4. Focus on the patient and the documentation, not the classification system. I think it’s safe to say that for virtually every doctor in America, their patients won’t change when ICD-10 becomes the law of land. Their disease states haven’t changed and the procedures and services physicians provide for them won’t change. (At least not because of ICD-10; when procedures and services they provide do change, ICD-10 will be able to change with them.)
5. Change physician perspective to one that makes sense to them. Yes, some of the ICD-10 codes have more information in them than their ICD-9 counterparts, but the amount of information in an ICD-10 code is miniscule in comparison to a good progress note, history and physical, or operative note. ICD-10 is not full of concepts that are foreign to physicians. It is all about classifying and billing for the care they provide for the diseases they see day in and day out.
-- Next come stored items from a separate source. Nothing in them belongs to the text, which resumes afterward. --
(** [data] is given by the elements it points to. *)
Definition addExifEntry (tagid : exif_tag_id_t) (type : exif_tag_type_t) (count : Z) (data : list exif_elem) : M xworld Z :=
  n ← gets (fun w => i32 (numOfEntries w));
  if MAX_EXIF_TABLE_ENTRIES <=? n then mret (-1)
  else
    e ← entry_at n;
    put_entry n {| tag_id := tagid;
                   tag_entry := {| x_type := type; x_copy := 1; x_count := count; x_data := x_data (tag_entry e) |} |};;
    rc ← store n type count data;
    modify (fun w => put_numOfEntries (u32 (numOfEntries w + 1)) w);;
    mret rc.

(** Whether the union of an entry is a pointer. *)
Definition is_array (t : exif_tag_type_t) (count : Z) : bool :=
  match t with EXIF_ASCII | EXIF_UNDEFINED => true | _ => 1 <? count end.

(** Freeing what is not the address of a block has no result. *)
Definition xfree (p : Z) : M xworld unit :=
  h ← gets x_heap; match h !! p with None => stuck | Some _ => modify (put_x_heap (delete p h)) end.

Definition releaseExifEntry (i : Z) : M xworld Z :=
  e ← entry_at i;
  if is_array (x_type (tag_entry e)) (x_count (tag_entry e)) then
    match x_data (tag_entry e) with
    | XPtr p => if p =? 0 then mret 0 else xfree p;; put_entry i (entry_data (XPtr 0) e);; mret 0
    | XElem _ => stuck
    end
  else mret 0.

(** The loop of [mm_jpeg_destroy_job]; its result is that of the last call. *)
Definition release_entries (count : nat) : M xworld Z :=
  for_until (seq 0 count) (fun _ => false) 0 (fun i => releaseExifEntry (Z.of_nat i)).

End Exif.

(** ** Entries from the metadata *)

Inductive cam_flash_mode_t : Set :=
| CAM_FLASH_MODE_OFF | CAM_FLASH_MODE_AUTO | CAM_FLASH_MODE_ON | CAM_FLASH_MODE_TORCH | CAM_FLASH_MODE_MAX.

(** The floating point operations of the source, [log10] of the C library
    among them. *)
Class Floats := {
  flt : Type;
  f_of_Z : Z -> flt;
  f_half : flt;
  f_eqb : flt -> flt -> bool;
  f_ltb : flt -> flt -> bool;
  f_leb : flt -> flt -> bool;
  f_add : flt -> flt -> flt;
  f_sub : flt -> flt -> flt;
  f_mul : flt -> flt -> flt;
  f_div : flt -> flt -> flt;
  f_log10 : flt -> flt;
  f_trunc : flt -> Z
}.

Section Metadata.
Context `{FL : Floats} (malloc : xheap -> Z -> option Z).

Record cam_ae_params_t := { exp_time : flt; iso_value : Z }.
Record cam_sensor_params_t := { s_flash_mode : cam_flash_mode_t; aperture_value : flt }.
Record mm_jpeg_exif_params_t := {
  e_ae_params : cam_ae_params_t; e_sensor_params : cam_sensor_params_t; ui_flash_mode : cam_flash_mode_t;
  flash_presence : Z; red_eye : Z }.

(** The fields of [cam_metadata_info_t] that are read. *)
Record jpeg_metadata := {
  is_ae_params_valid : bool; m_ae_params : cam_ae_params_t; is_sensor_params_valid : bool; m_sensor_params : cam_sensor_params_t }.

Definition ROUND (a : flt) : Z := if f_leb (f_of_Z 0) a then f_trunc (f_add a f_half) else f_trunc (f_sub a f_half).

Definition FLASH_NOT_FIRED : Z := 0.
Definition FLASH_FIRED : Z := 1.
Definition NO_STROBE_RETURN_DETECT : Z := 0x00.
Definition CAMERA_FLASH_COMPULSORY : Z := 0x08.
Definition CAMERA_FLASH_SUPRESSION : Z := 0x10.
Definition CAMERA_FLASH_AUTO : Z := 0x18.
Definition NO_FLASH_FUNC : Z := 0x20.
Definition NO_REDEYE_MODE : Z := 0x00.
Definition REDEYE_MODE : Z := 0x40.

Definition i16 (z : Z) : Z := (z + 2 ^ 15) mod 2 ^ 16 - 2 ^ 15.

(** [flash_fired] and [flash_mode] where there is a flash. *)
Definition flash_state (sensor ui : cam_flash_mode_t) : Z * Z :=
  match ui with
  | CAM_FLASH_MODE_AUTO => (match sensor with CAM_FLASH_MODE_ON => FLASH_FIRED | _ => FLASH_NOT_FIRED end, CAMERA_FLASH_AUTO)
  | CAM_FLASH_MODE_ON => (FLASH_FIRED, CAMERA_FLASH_COMPULSORY)
  | CAM_FLASH_MODE_OFF => (FLASH_NOT_FIRED, CAMERA_FLASH_SUPRESSION)
  | _ => (0, 0)
  end.

Definition flash_tag (sensor : cam_flash_mode_t) (p : mm_jpeg_exif_params_t) : Z :=
  let '(fired, mode, presence, redeye) :=
    if flash_presence p =? 0 then
      let '(fired, mode) := flash_state sensor (ui_flash_mode p) in
      (fired, mode, 0, if negb (red_eye p =? 0) && (fired =? FLASH_FIRED) then REDEYE_MODE else 0)
    else (0, 0, NO_FLASH_FUNC, NO_REDEYE_MODE) in
  i16 (Z.lor (Z.lor (Z.lor (Z.lor (Z.lor 0x00 fired) NO_STROBE_RETURN_DETECT) mode) presence) redeye).

(** The parameters are not null, both callers pass the address of a field.
    The two bytes of a [short] are read as a [uint16_t]. *)
Definition process_sensor_data (s : cam_sensor_params_t) (p : mm_jpeg_exif_params_t) : M xworld Z :=
  addExifEntry malloc EXIFTAGID_APERTURE EXIF_RATIONAL 1
    [XRat (u32 (f_trunc (f_mul (aperture_value s) (f_of_Z 100)))) 100];;
  addExifEntry malloc EXIFTAGID_FLASH EXIF_SHORT 1 [XNum (u16 (flash_tag (s_flash_mode s) p))].

Definition process_3a_data (a : cam_ae_params_t) : M xworld Z :=
  let '(num, denom) :=
    if f_eqb (exp_time a) (f_of_Z 0) then (0, 0) else (1, u32 (ROUND (f_mul (exp_time a) (f_of_Z 1000)))) in
  addExifEntry malloc EXIFTAGID_EXPOSURE_TIME EXIF_RATIONAL 1 [XRat num denom];;
  let '(num, denom) :=
    if f_ltb (f_of_Z 0) (exp_time a) then
      let shutter_speed_value := f_div (f_log10 (f_div (f_of_Z 1) (exp_time a))) (f_log10 (f_of_Z 2)) in
      (i32 (f_trunc (f_mul shutter_speed_value (f_of_Z 1000))), 1000)
    else (0, 0) in
  addExifEntry malloc EXIFTAGID_SHUTTER_SPEED EXIF_SRATIONAL 1 [XRat num denom];;
  addExifEntry malloc EXIFTAGID_ISO_SPEED_RATING EXIF_SHORT 1 [XNum (u16 (i16 (iso_value a)))].

Definition process_meta_data (p_meta : option jpeg_metadata) (p : mm_jpeg_exif_params_t) : M xworld Z :=
  match p_meta with
  | None => mret 0
  | Some m =>
      process_3a_data (if is_ae_params_valid m then m_ae_params m else e_ae_params p);;
      process_sensor_data (if is_sensor_params_valid m then m_sensor_params m else e_sensor_params p) p
  end.

End Metadata.

(** ** Memory

    The entries in use own the blocks they point to: apart from these the heap
    is [base]. *)

Section Memory.
Context (malloc : xheap -> Z -> option Z).

(** What the code relies on of [malloc]. *)
Definition malloc_ok : Prop := forall h n p, malloc h n = Some p -> p <> 0 /\ h !! p = None.

(** The pointer that an entry owns. *)
Definition owned (e : QEXIF_INFO_DATA) : option Z :=
  if is_array (x_type (tag_entry e)) (x_count (tag_entry e)) then
    match x_data (tag_entry e) with XPtr p => if p =? 0 then None else Some p | XElem _ => None end
  else None.

(** The union of an entry is read as what was stored. *)
Definition entry_typed (e : QEXIF_INFO_DATA) : Prop :=
  is_array (x_type (tag_entry e)) (x_count (tag_entry e)) = true -> exists p, x_data (tag_entry e) = XPtr p.

Definition delete_all (ps : list Z) (h : xheap) : xheap := foldr delete h ps.

Record exif_ok (base : xheap) (w : xworld) : Prop := {
  ok_num : 0 <= numOfEntries w <= 50;
  ok_len : length (exif_data w) = 50%nat;
  ok_typed : Forall entry_typed (take (Z.to_nat (numOfEntries w)) (exif_data w));
  ok_zero : forall i e, (Z.to_nat (numOfEntries w) <= i)%nat -> exif_data w !! i = Some e -> x_data (tag_entry e) = XPtr 0;
  ok_nodup : NoDup (omap owned (take (Z.to_nat (numOfEntries w)) (exif_data w)));
  ok_dom : Forall (fun p => is_Some (x_heap w !! p)) (omap owned (take (Z.to_nat (numOfEntries w)) (exif_data w)));
  ok_heap : delete_all (omap owned (take (Z.to_nat (numOfEntries w)) (exif_data w))) (x_heap w) = base
}.

Lemma entry_at_run i e w : exif_data w !! i = Some e -> entry_at (Z.of_nat i) w = Some (e, w).
Proof. intros H. unfold entry_at. unM. rewrite (proj2 (Z.leb_le 0 _)) by lia. rewrite Nat2Z.id, H. done. Qed.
6. Bust a few myths. Yes there are 68,000 ICD-10 diagnosis codes, but Optum360’s analysis of our data shows, and providers confirm, that 25 (or fewer) codes constitute a vast majority of a single provider’s work. That means physicians can literally throw out 99.9 percent of the ICD-10 diagnosis codes and the 68 codes they are left with will still be two to three times more disease states than an individual provider will be working with.
7. Provide a practical approach to preparing for ICD-10. Here, in a nutshell, is just such an approach:
a. First, identify the diagnosis codes you work with routinely, likely a list of 25 or less.
b. Then check and see which of these approximately 25 codes are actually different in ICD-10. Sixty-five percent of all ICD-10 codes are the same as they were in ICD-9. Set aside the ones that are the same. Your documentation will not need to change for these.
c. Now, for that subset of your original 25 that are actually different, check an ICD-10 reference source to see whether your current documentation already satisfies the requirements for the code. For those that do, set them aside. Again, your documentation for these will not need to change.
d. Finally, for the subset of the subset that you actually need to do something about, likely a number much less than 25, decide how to adjust your documentation.
e. Repeat the process for the procedures you perform, which is also likely a very short list, compared to the 72,000 new procedure codes.
8. Organize your toolbox. Address the tools you have to work with for documentation, once you know where you actually need to adjust, including templates, diagnosis pick lists, super bills, etc.
9. It’s the documentation, stupid. Understand that the real issue with documentation is poor documentation to begin with, not ICD-10 requiring additional information. So, address your documentation issues. Here are some ideas:
a. Address the issues around point-and-click fatigue and the counting mechanisms used to define E/M services.
b. Better explain the complexity of the patient’s problems.
c. Provide the foundational information for the diagnoses you ultimately list.
d. Call out important history and present illness reports, past medical history, risk factors, physical exam and lab findings, and your differential diagnoses in your Medical Decision Making documentation.
e. Physical exam.
f. Differential diagnosis.
g. Illustrate the medical necessity of the encounter.
h. Define treatment provided, how it was monitored and the impact it had on the patient.
i. Connect the dots of the entire evaluation. Define cause and effect when applicable.
j. Assess the severity of the patient’s condition.
k. Identify the work performed.
10. Start now
About the Author
Tom Darr, MD, is the chief medical officer for Optum360 Coding Solutions. Dr. Darr brings a patient focus to Optum360 technology solutions and services. He is a practicing emergency medicine physician and certified by the American Board of Emergency Medicine.